At Mid Hill, an off-site grid
transformer owned by a third party failed in mid-June, preventing
the site from being able to export electricity to the grid. The
wind farm has now been fully returned to service and lost
generation is expected to be compensated. Crystal Rig 1 suffered a
flash-over in October during switching activities within a turbine.
A comprehensive cleaning and rectification programme is underway
across the site, with turbines expected to be returned to service
during Q1 2025.
Within the Fred Olsen joint venture,
blade hardware enhancement works were performed at Rothes 1 and
Paul's Hill. Installations included blade tip furniture to smooth
the wind flow around the end of the blades as well as vortex
generators along the length of the blade to reduce turbulence as
the air leaves the blade, both of which reduce loading on the
blades and towers and increase the energy yield secured. Close to
half of the hardware has been installed, the remainder of the
turbines on these sites will have hardware installed in summer
2025.
France
France was the only wind region
within TRIG's portfolio where the mean wind in the year was below
the long-term mean. This lower wind contributed to the greater
variance between budget and actual generation in the
period.
Proactive measures at some of the
more mature sites have been undertaken to reduce risk to related
downtime as the projects are prepared for repowering.
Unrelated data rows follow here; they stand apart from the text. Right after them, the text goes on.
(** A [try] whose body cannot exit and whose handler ends normally. *)
Lemma decides_try {A : Type} (body : M A) (handler : exn -> M A) (Phi : A -> Prop) :
  no_exit body ->
  (forall st a, fst (body st) = Ok a -> Phi a) ->
  (forall e, decides (handler e) SOk Phi) ->
  decides (try_except body handler) SOk Phi.
Proof.
  intros Hne Hres Hh st. unfold try_except.
  specialize (Hne st). specialize (Hres st).
  destruct (body st) as [[a|e|c] st1]; simpl in *.
  - split; [reflexivity|]. intros a' [= <-]. apply Hres. reflexivity.
  - apply Hh.
  - exfalso. apply (Hne c). reflexivity.
Qed.

Lemma decides_when (b : bool) (m : M unit) :
  decides m SOk (fun _ => True) -> decides (when b m) SOk (fun _ => True).
Proof. destruct b; [auto|intros _; apply decides_ret; exact I]. Qed.

Lemma decides_for_each {A : Type} (l : list A) (body : A -> M unit) :
  (forall x, decides (body x) SOk (fun _ => True)) ->
  decides (for_each l body) SOk (fun _ => True).
Proof.
  intros Hb. induction l as [|x r IH]; simpl.
  - apply decides_ret. exact I.
  - eapply decides_bind_ok; [apply Hb|]. intros _ _. exact IH.
Qed.

(** A loop stops with an exception exactly when its body does for one of
    the elements; [Inv] is an invariant of the local variables. *)
Lemma decides_for_fold {A S : Type} (Inv : S -> Prop) (p : A -> bool)
    (body : S -> A -> M S) (l : list A) (s : S) :
  Inv s ->
  (forall s x, Inv s -> In x l ->
     decides (body s x) (if p x then SRaise else SOk) Inv) ->
  decides (for_fold l body s) (if existsb p l then SRaise else SOk) Inv.
Proof.
  revert s. induction l as [|x r IH]; intros s Hs Hb; simpl.
  - apply decides_ret. exact Hs.
  - pose proof (Hb s x Hs (or_introl eq_refl)) as Hx.
    destruct (p x); simpl.
    + eapply decides_bind_stop; [exact Hx|discriminate].
    + eapply decides_bind_ok; [exact Hx|].
      intros s' Hs'. apply IH; [exact Hs'|].
      intros s0 y Hs0 Hy. apply Hb; [exact Hs0|right; exact Hy].
Qed.

Lemma no_exit_results {A : Type} (m : M A) : forall st a, fst (m st) = Ok a -> True.
Proof. auto. Qed.

(** Steps through a computation that always ends normally. *)
Ltac safe_step :=
  first
    [ apply decides_ret; exact I
    | apply decides_log | apply decides_emit
    | apply decides_get_onto | apply decides_put_onto
    | apply (decides_bind_ok _ _ (fun _ => True)); [|intros ? _]
    | apply decides_try; [repeat no_exit_step|auto|intros ?]
    | apply decides_when
    | apply decides_for_each; intros ?
    | match goal with
      | |- decides (match ?x with _ => _ end) _ _ => destruct x
      end ].
(** * copy_videos.py: migration of videos between two Brightcove accounts

  A shallow embedding of [bin/copy_videos.py] and the properties of its
  rendition selection, streaming download, upload step and batch
  bookkeeping.

  Python 2 [str] values are byte strings and are modelled by [string].
  The script runs in a state made of the remote platform, the local
  files, the objects it allocated and the log it produced; a Python
  function becomes a state transformer that returns a value or raises. *)

From Stdlib Require Import ZArith String Ascii List Lia DecimalString.
From stdpp Require Import base option list gmap strings.

Local Open Scope string_scope.
Local Open Scope list_scope.

(** ** Byte strings *)

Module Str.

(** [s[:n]] *)
Fixpoint take (n : nat) (s : string) : string :=
  match n, s with
  | S n', String c s' => String c (take n' s')
  | _, _ => ""
  end.

(** [s[n:]] *)
Fixpoint drop (n : nat) (s : string) : string :=
  match n, s with
  | S n', String _ s' => drop n' s'
  | _, _ => s
  end.

(** [''.join(l)] *)
Definition concat (l : list string) : string :=
  fold_right String.append "" l.

(** The characters [str.strip()] removes: space, and tab, line feed,
    vertical tab, form feed and carriage return (codes 9 to 13). *)
Definition is_space (c : ascii) : bool :=
  let n := nat_of_ascii c in
  Nat.eqb n 32 || (Nat.leb 9 n && Nat.leb n 13).
(** ** The registry, queried *)

Lemma assoc_In {A : Type} (k : string) (l : list (string * A)) (a : A) :
  assoc k l = Some a -> In k (map fst l).
Proof.
  induction l as [| [k' a'] l IH]; simpl; [discriminate |].
  destruct (k =? k')%string eqn:E.
  - apply String.eqb_eq in E. subst. auto.
  - auto.
Qed.

Lemma inherited_not_string (r : bool) (k s : string) : inherited r k <> VStr s.
Proof.
  unfold inherited. destruct (is_function_member k); [discriminate |].
  destruct (k =? "__proto__")%string; [destruct r |]; discriminate.
Qed.

(** C8, as the code has it: the prefix and the title of each of the ten
    registered ids are strings that are not empty; a lookup with any other
    id does not fail, it answers a value that is not a string; and for an
    id that [in] does not find in [prefixes] the lookup answers [undefined]
    and [isAppInstalled], on every platform, resolves [false] without a
    probe. *)
Theorem registry_lookup (isIOS : bool) (id : string) :
  (In id apps ->
   exists prefix title,
     get (prefixes isIOS) id = VStr prefix /\ prefix <> EmptyString
     /\ get titles id = VStr title /\ title <> EmptyString)
  /\ (~ In id apps ->
      (forall s, get (prefixes isIOS) id <> VStr s)
      /\ (forall s, get titles id <> VStr s)
      /\ (has id (prefixes isIOS) = false ->
          get (prefixes isIOS) id = VUndefined
          /\ forall h,
              run h (isAppInstalled isIOS id) = ([], Fulfilled (VBool false)))).
Proof.
  split.
  - revert id. apply registered_cases; destruct isIOS;
      do 2 eexists; (split; [reflexivity |]); (split; [discriminate |]);
      (split; [reflexivity | discriminate]).
  - intros Hnot. split; [| split].
    + intros s. unfold get, prefixes.
      match goal with |- context [assoc id ?l] => destruct (assoc id l) eqn:E end.
      * exfalso. apply Hnot. apply assoc_In in E. destruct isIOS; exact E.
      * apply inherited_not_string.
    + intros s. unfold get, titles.
      match goal with |- context [assoc id ?l] => destruct (assoc id l) eqn:E end.
      * exfalso. apply Hnot. apply assoc_In in E. exact E.
      * apply inherited_not_string.
    + intros Hhas. split; [apply get_absent; exact Hhas |].
      intros h. unfold isAppInstalled. rewrite Hhas. reflexivity.
Qed.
Older sites in southern France have
recently suffered from below budget availability due to higher
component faults or component failures. To address these failure
rates, new O&M contracts have been entered into with larger,
dedicated teams of technicians. This greater focus of resources
will help to maintain and then improve performance on these four
sites as they move towards repowering.
Some negative pricing events have
been experienced in the region, during which generation is
curtailed so as to mitigate losses. Ancillary service contracts are
being reviewed to help mitigate the risk or value of any negative
pricing that arises in future.
In the second half of the year, a
PPA was signed for TRIG to supply Hyd'Occ, a green hydrogen
facility, with renewable electricity from the Company's onshore
wind farms located in the Occitanie region. The project will
contribute to the energy transition through the development of a
low-carbon hydrogen industry in the region.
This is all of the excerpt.